In order to make the above objects, features and advantages of the present invention more comprehensible, preferred embodiments accompanied with figures are described in detail below.

Drawings

In order to more clearly illustrate the technical solutions of the embodiments of the present invention, the drawings that are needed in the embodiments will be briefly described below, it being understood that the following drawings only illustrate some embodiments of the present invention and therefore should not be considered as limiting the scope, and other related drawings may be obtained according to these drawings without inventive effort for a person skilled in the art.

Fig. 1 shows a schematic diagram of a prior art distributed storage system.

Fig. 2 is a schematic flow chart of a delayed data reconstruction method according to an embodiment of the present invention.

Fig. 3 shows a schematic flow chart of a sub-step of step S103 and step S105 in fig. 2.

Fig. 4 shows a schematic diagram of a check block failure scenario of erasure codes.

Fig. 5 shows a schematic diagram of a lifecycle of a data object.

Fig. 6 shows a schematic diagram of an erasure coded data block failure scenario.

Fig. 7 is a schematic diagram of a scenario of a delayed data reconstruction method according to an embodiment of the present disclosure.

Fig. 8 is a schematic flow chart of a delayed data reconstruction method according to an embodiment of the present invention.

Fig. 9 is a block diagram of a delayed data reconstruction device according to an embodiment of the present invention.

Fig. 10 shows a block schematic diagram of a storage node according to an embodiment of the present invention.

Icon: 100-storage nodes; 110-memory; a 120-processor; 130-a communication module; 200-delay data reconstruction means; 201-an acquisition module; 202-a decision module; 203-a reconstruction module.

Detailed Description

The following description of the embodiments of the present invention will be made clearly and completely with reference to the accompanying drawings, in which it is apparent that the embodiments described are only some embodiments of the present invention, but not all embodiments. The components of the embodiments of the present invention generally described and illustrated in the figures herein may be arranged and designed in a wide variety of different configurations.

Thus, the following detailed description of the embodiments of the invention, as presented in the figures, is not intended to limit the scope of the invention, as claimed, but is merely representative of selected embodiments of the invention. All other embodiments, which can be made by a person skilled in the art without making any inventive effort, are intended to be within the scope of the present invention.
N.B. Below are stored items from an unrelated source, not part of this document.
Lemma completed_nobody_lost r key s s' :
  ok s -> nobody_lost s -> onRequestCompleted r key s = Some s' -> nobody_lost s'.
Proof.
  intros Hok Hl E. destruct (completed_ok r key s Hok) as (s1 & E1 & _ & Ha & Hc & Hi & _ & _ & Hcalled).
  assert (s1 = s') as -> by congruence. intros i Hlt. rewrite Hi in Hlt.
  destruct (Hl i Hlt) as [Hin|(k & c & x & Hk & Hx & Hin)]; [left; apply Hcalled; by left|].
  destruct (decide (k = key)) as [->|Hne].
  - left. apply Hcalled. right. by exists c, x.
  - right. exists k, c, x. rewrite Ha, Hc. split; [|done]. by rewrite lookup_delete_ne.
Qed.

Lemma associate_nobody_lost key s s' :
  ok s -> nobody_lost s -> Associate key s = Some s' -> nobody_lost s'.
Proof.
  intros Hok Hl. unfold Associate. destruct (active_reqs_ s !! key) as [c|] eqn:Ek.
  - destruct (contexts s !! c) as [x|] eqn:Ex; cbn [mbind option_bind]; [|done]. intros [= <-] i Hlt.
    simpl in *. rewrite length_app in Hlt. simpl in Hlt.
    destruct (decide (i = length (issued s))) as [->|Hne].
    + right. eexists key, c, _. split; [done|]. simpl.
      rewrite list_lookup_insert_eq by (by eapply lookup_lt_Some). split; [done|]. simpl. set_solver.
    + destruct (Hl i) as [|(k & d & y & Hk & Hy & Hi)]; [lia|by left|right]. exists k, d. simpl.
      destruct (decide (d = c)) as [->|Hd].
      * eexists. rewrite list_lookup_insert_eq by (by eapply lookup_lt_Some).
        split_and!; [done|done|]. simpl. simplify_eq. set_solver.
      * exists y. by rewrite list_lookup_insert_ne.
  - intros [= <-] i Hlt. simpl in *. rewrite length_app in Hlt. simpl in Hlt.
    destruct (decide (i = length (issued s))) as [->|Hne].
    + right. eexists key, _, _. simpl. rewrite lookup_insert_eq. split; [done|].
      rewrite lookup_app_r, Nat.sub_diag by lia. split; [done|]. simpl. set_solver.
    + destruct (Hl i) as [|(k & d & y & Hk & Hy & Hi)]; [lia|by left|right]. exists k, d, y. simpl.
      rewrite lookup_insert_ne by congruence. split_and!; [done|by apply lookup_app_l_Some|done].
Qed.

Lemma execute_nobody_lost k answer s s' :
  ok s -> nobody_lost s -> Execute k answer s = Some s' -> nobody_lost s'.
Proof.
  intros Hok Hl. unfold Execute. destruct (starting s !! k) as [c|] eqn:Hk; cbn [mbind option_bind]; [|done].
  destruct (contexts s !! c) as [x|] eqn:Hx; cbn [mbind option_bind]; [|done].
  pose proof (executing_ok s k c x Hok Hk Hx) as Hok1. set (s1 := MkMultiRequestContext _ _ _ _ _ _) in *.
  assert (nobody_lost s1) as Hl1 by exact Hl.
  assert (forall s2, nobody_lost s2 ->
    (y ← contexts s2 !! c; Some (set_context c (MkRequestContext (request_key y) (Some (length (executed s)))
       (callbacks_ y)) s2)) = Some s' -> nobody_lost s') as Hfin.
  { intros s2 H2. destruct (contexts s2 !! c) as [y|] eqn:Hy; cbn [mbind option_bind]; [|done].
    intros [= <-] i Hlt. destruct (H2 i Hlt) as [|Hw]; [by left|right]. by eapply waiting_set_context. }
  destruct answer as [|r]; cbn [mbind option_bind]; [by apply Hfin|].
  destruct (onRequestCompleted r (request_key x) s1) as [s2|] eqn:E2; cbn [mbind option_bind]; [|done].
  apply Hfin. by eapply completed_nobody_lost.
Qed.

Lemma act_nobody_lost a s s' :
  not_cancel a -> ok s -> nobody_lost s -> act a s = Some s' -> nobody_lost s'.
Proof.
  intros Ha Hok Hl. destruct a as [key|k answer|n r|i]; cbn [MultiRequest.act]; [| | |done].
  - by apply associate_nobody_lost.
  - by apply execute_nobody_lost.
  - unfold Complete. destruct (executed s !! n) as [key|]; cbn [mbind option_bind]; [|done].
    by apply completed_nobody_lost.
Qed.

(** ** Callers that are lost *)

(** The caller [i] belongs to the context [c], which no key leads to any more, and
    has not been called back. *)
Definition lost (i c : nat) s : Prop :=
  (forall key, active_reqs_ s !! key <> Some c) /\ i ∉ (called s).*1 /\
  exists x, contexts s !! c = Some x /\ i ∈ callbacks_ x.

Lemma completed_lost r key i c s s' :
  ok s -> lost i c s -> onRequestCompleted r key s = Some s' -> lost i c s'.
Proof.
  intros Hok (Hdead & Hno & x & Hx & Hi) E.
  destruct (completed_ok r key s Hok) as (s1 & E1 & _ & Ha & Hc & _ & _ & _ & Hcalled).
  assert (s1 = s') as -> by congruence. split_and!.
  - intros k. rewrite Ha. intros [_ Hk]%lookup_delete_Some. by apply (Hdead k).
  - rewrite Hcalled. intros [|(d & y & Hd & Hy & Hin)]; [done|].
    assert (c = d) as -> by (by eapply (ok_apart s Hok)). by apply (Hdead key).
  - exists x. by rewrite Hc.
Qed.

Lemma associate_lost i c key s s' : lost i c s -> Associate key s = Some s' -> lost i c s'.
Proof.
  intros (Hdead & Hno & x & Hx & Hi). unfold Associate. destruct (active_reqs_ s !! key) as [d|] eqn:Ek.
  - destruct (contexts s !! d) as [y|] eqn:Ey; cbn [mbind option_bind]; [|done]. intros [= <-].
    split_and!; [done|done|]. exists x. simpl. rewrite list_lookup_insert_ne; [done|].
    intros ->. by apply (Hdead key).
  - intros [= <-]. split_and!; [|done|exists x; split; [by apply lookup_app_l_Some|done]].
    simpl. intros k [[_ <-]|[_ Hk]]%lookup_insert_Some; [|by apply (Hdead k)].
    apply lookup_lt_Some in Hx. lia.
Qed.

Lemma execute_lost i c k answer s s' :
  ok s -> lost i c s -> Execute k answer s = Some s' -> lost i c s'.
Proof.
  intros Hok Hlost. unfold Execute.
  destruct (starting s !! k) as [d|] eqn:Hk; cbn [mbind option_bind]; [|done].
  destruct (contexts s !! d) as [y|] eqn:Hy; cbn [mbind option_bind]; [|done].
  pose proof (executing_ok s k d y Hok Hk Hy) as Hok1. set (s1 := MkMultiRequestContext _ _ _ _ _ _) in *.
  assert (lost i c s1) as Hlost1 by exact Hlost.
  assert (forall s2 z, lost i c s2 -> contexts s2 !! d = Some z -> lost i c (set_context d
    (MkRequestContext (request_key z) (Some (length (executed s))) (callbacks_ z)) s2)) as Hfin.
  { intros s2 z (H1 & H2 & w & Hw & Hiw) Hz. split_and!; [done|done|]. simpl.
    destruct (decide (c = d)) as [<-|Hne]; [|exists w; by rewrite list_lookup_insert_ne].
    eexists. rewrite list_lookup_insert_eq by (by eapply lookup_lt_Some). split; [done|].
    simpl. by simplify_eq. }
  destruct answer as [|r]; cbn [mbind option_bind].
  - simpl. rewrite Hy. cbn [mbind option_bind]. intros [= <-]. by apply (Hfin s1).
  - destruct (onRequestCompleted r (request_key y) s1) as [s2|] eqn:E2; cbn [mbind option_bind]; [|done].
    destruct (contexts s2 !! d) as [z|] eqn:Hz; cbn [mbind option_bind]; [|done]. intros [= <-].
    apply Hfin; [by eapply completed_lost|done].
Qed.

Lemma cancel_lost i c key j s s' :
  ok s -> lost i c s -> onRequestCancelled cancelled_ on_cancel key j s = Some s' -> lost i c s'.
Proof.
  intros Hok Hlost E. pose proof Hlost as (Hdead & Hno & x & Hx & Hi).
  destruct (onRequestCancelled_spec key j s Hok) as (s1 & E1 & _ & Hs1). assert (s1 = s') as -> by congruence.
  destruct (active_reqs_ s !! key) as [d|] eqn:Ek; [|by subst].
  destruct Hs1 as (y & Hy & _ & ->). assert (c <> d) as Hcd by (intros ->; by apply (Hdead key)).
  assert (forall k, delete key (active_reqs_ s) !! k <> Some c) as Hdead'.
  { intros k [_ Hk]%lookup_delete_Some. by apply (Hdead k). }
  destruct (decide (j ∈ callbacks_ y)) as [Hj|Hj]; [|by split_and!; [| |exists x]].
  split_and!; [done| |exists x; simpl; by rewrite list_lookup_insert_ne].
  simpl. rewrite fmap_app, elem_of_app. simpl. intros [| ->%list_elem_of_singleton]; [done|].
  apply Hcd. by eapply (ok_apart s Hok).
Qed.

Lemma act_lost i c a s s' : ok s -> lost i c s -> act a s = Some s' -> lost i c s'.
Proof.
  intros Hok Hlost. destruct a as [key|k answer|n r|j]; cbn [MultiRequest.act].
  - by apply associate_lost.
  - by apply execute_lost.
  - unfold Complete. destruct (executed s !! n) as [key|]; cbn [mbind option_bind]; [|done].
    by apply completed_lost.
  - unfold CancelCall. destruct (issued s !! j) as [key|]; cbn [mbind option_bind]; [|done].
    by apply cancel_lost.
Qed.
End facts.

(** ** The properties *)

(** C4.  Whatever callers, the provider and cancellations do: nobody is called back
    twice, every operation finds the contexts it looks for, and the completion of a
    request calls back everybody who waits for its key, with its response.
    Without cancellations, everybody who called has been called back or waits. *)
Theorem shared_requests_answered_once {Response} (cancelled_ : Response) on_cancel l s :
  run cancelled_ on_cancel l NewMultiRequestContext = Some s ->
  NoDup (called s).*1 /\
  (forall a, in_bounds a s -> is_Some (act cancelled_ on_cancel a s)) /\
  (forall key c x i r s', active_reqs_ s !! key = Some c -> contexts s !! c = Some x ->
     i ∈ callbacks_ x -> onRequestCompleted r key s = Some s' ->
     (i, r) ∈ called s' /\ active_reqs_ s' !! key = None) /\
  (Forall not_cancel l -> forall i, (i < length (issued s))%nat -> i ∈ (called s).*1 \/ waiting i s).
Proof.
  intros Hrun.
  destruct (run_induction cancelled_ on_cancel (fun _ => True) (fun _ => True) l _ s
    ltac:(done) ltac:(by apply Forall_true) new_ok I Hrun) as [Hok _].
  split_and!.
  - by apply (ok_once s).
  - intros a Ha. destruct (act_ok cancelled_ on_cancel a s Hok Ha) as (s' & -> & _). by eexists.
  - intros key c x i r s' Hkey Hx Hi. unfold onRequestCompleted. rewrite Hkey. simpl. rewrite Hx.
    cbn [mbind option_bind]. intros [= <-]. simpl. split; [|apply lookup_delete_eq].
    apply elem_of_app. right. apply list_elem_of_fmap. by exists i.
  - intros Hall. apply (run_induction cancelled_ on_cancel nobody_lost not_cancel l _ s) in Hrun as [_ H];
      [exact H|intros; by eapply act_nobody_lost|done|apply new_ok|].
    intros i Hi. simpl in Hi. lia.
Qed.

(** When one of several callers of a key cancels, the others are lost: the
    request's context is removed from the active ones although it still has
    callbacks, the underlying request is not cancelled, and in every later state
    the other callers have not been called back. *)
Theorem cancel_loses_other_callers {Response} (cancelled_ : Response) on_cancel l s key c x i j s' l' s'' :
  run cancelled_ on_cancel l NewMultiRequestContext = Some s ->
  active_reqs_ s !! key = Some c -> contexts s !! c = Some x ->
  i ∈ callbacks_ x -> j ∈ callbacks_ x -> i <> j ->
  onRequestCancelled cancelled_ on_cancel key i s = Some s' ->
  run cancelled_ on_cancel l' s' = Some s'' ->
  called s' = called s ++ [(i, cancelled_)] /\ j ∉ (called s'').*1.
Proof.
  intros Hrun Hkey Hx Hi Hj Hne Hcancel Hrun'.
  destruct (run_induction cancelled_ on_cancel (fun _ => True) (fun _ => True) l _ s
    ltac:(done) ltac:(by apply Forall_true) new_ok I Hrun) as [Hok _].
  destruct (onRequestCancelled_spec cancelled_ on_cancel key i s Hok) as (s1 & E1 & Hok1 & Hs1).
  assert (s1 = s') as -> by congruence. rewrite Hkey in Hs1. destruct Hs1 as (y & Hy & Hk & E).
  assert (y = x) as -> by congruence. cbv zeta in E. rewrite decide_True in E by done. split; [by rewrite E|].
  assert (lost j c s') as Hlost.
  { rewrite E. split_and!.
    - simpl. intros k [Hnk Hk']%lookup_delete_Some.
      destruct (ok_active s Hok k c Hk') as (z & Hz & Ez). congruence.
    - simpl. rewrite fmap_app, elem_of_app. simpl. intros [Hin| ->%list_elem_of_singleton]; [|done].
      by apply (ok_fresh s Hok key c x j).
    - simpl. eexists. rewrite list_lookup_insert_eq by (by eapply lookup_lt_Some). split; [done|].
      simpl. apply list_elem_of_filter. by split. }
  apply (run_induction cancelled_ on_cancel (lost j c) (fun _ => True) l' s' s'') in Hrun' as [_ (_ & H & _)];
    [done|intros; by eapply act_lost|by apply Forall_true|done|done].
Qed.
It is noted that relational terms such as "first" and "second", and the like, are used solely to distinguish one entity or action from another entity or action without necessarily requiring or implying any actual such relationship or order between such entities or actions. Moreover, the terms "comprises," "comprising," or any other variation thereof, are intended to cover a non-exclusive inclusion, such that a process, method, article, or apparatus that comprises a list of elements does not include only those elements but may include other elements not expressly listed or inherent to such process, method, article, or apparatus. Without further limitation, an element defined by the phrase "comprising one … …" does not exclude the presence of other like elements in a process, method, article, or apparatus that comprises the element.

In order to ensure the reliability of the distributed storage system, data is generally stored in a data redundancy mode. Because of the redundant data, the system can support tolerating hard disk or node and even cabinet level failures. In the event of failure of one or more hard disks, nodes, and even cabinets, the failed data may be recovered from the redundant data. The erasure codes are increasingly widely used due to the advantages of high hard disk utilization rate, low cost and the like. Although data can be recovered by redundant data, the failure of data beyond the redundancy capability will result in data corruption or loss.

Therefore, in order to avoid data damage or loss, in the prior art, data reconstruction and recovery are generally performed immediately after a new hard disk is replaced, and when a plurality of hard disks, nodes and even a cabinet fail in sequence, multiple data reconstruction is performed. During the data reconstruction process, all the affected data are subjected to reconstruction recovery, wherein the reconstruction recovery comprises the data with the life cycle expired or about to expire. The data reconstruction mode can generate a large amount of reconstruction data, so that more read-write IO is generated, the IO load of a hard disk is further increased, and the performance of a storage system is influenced.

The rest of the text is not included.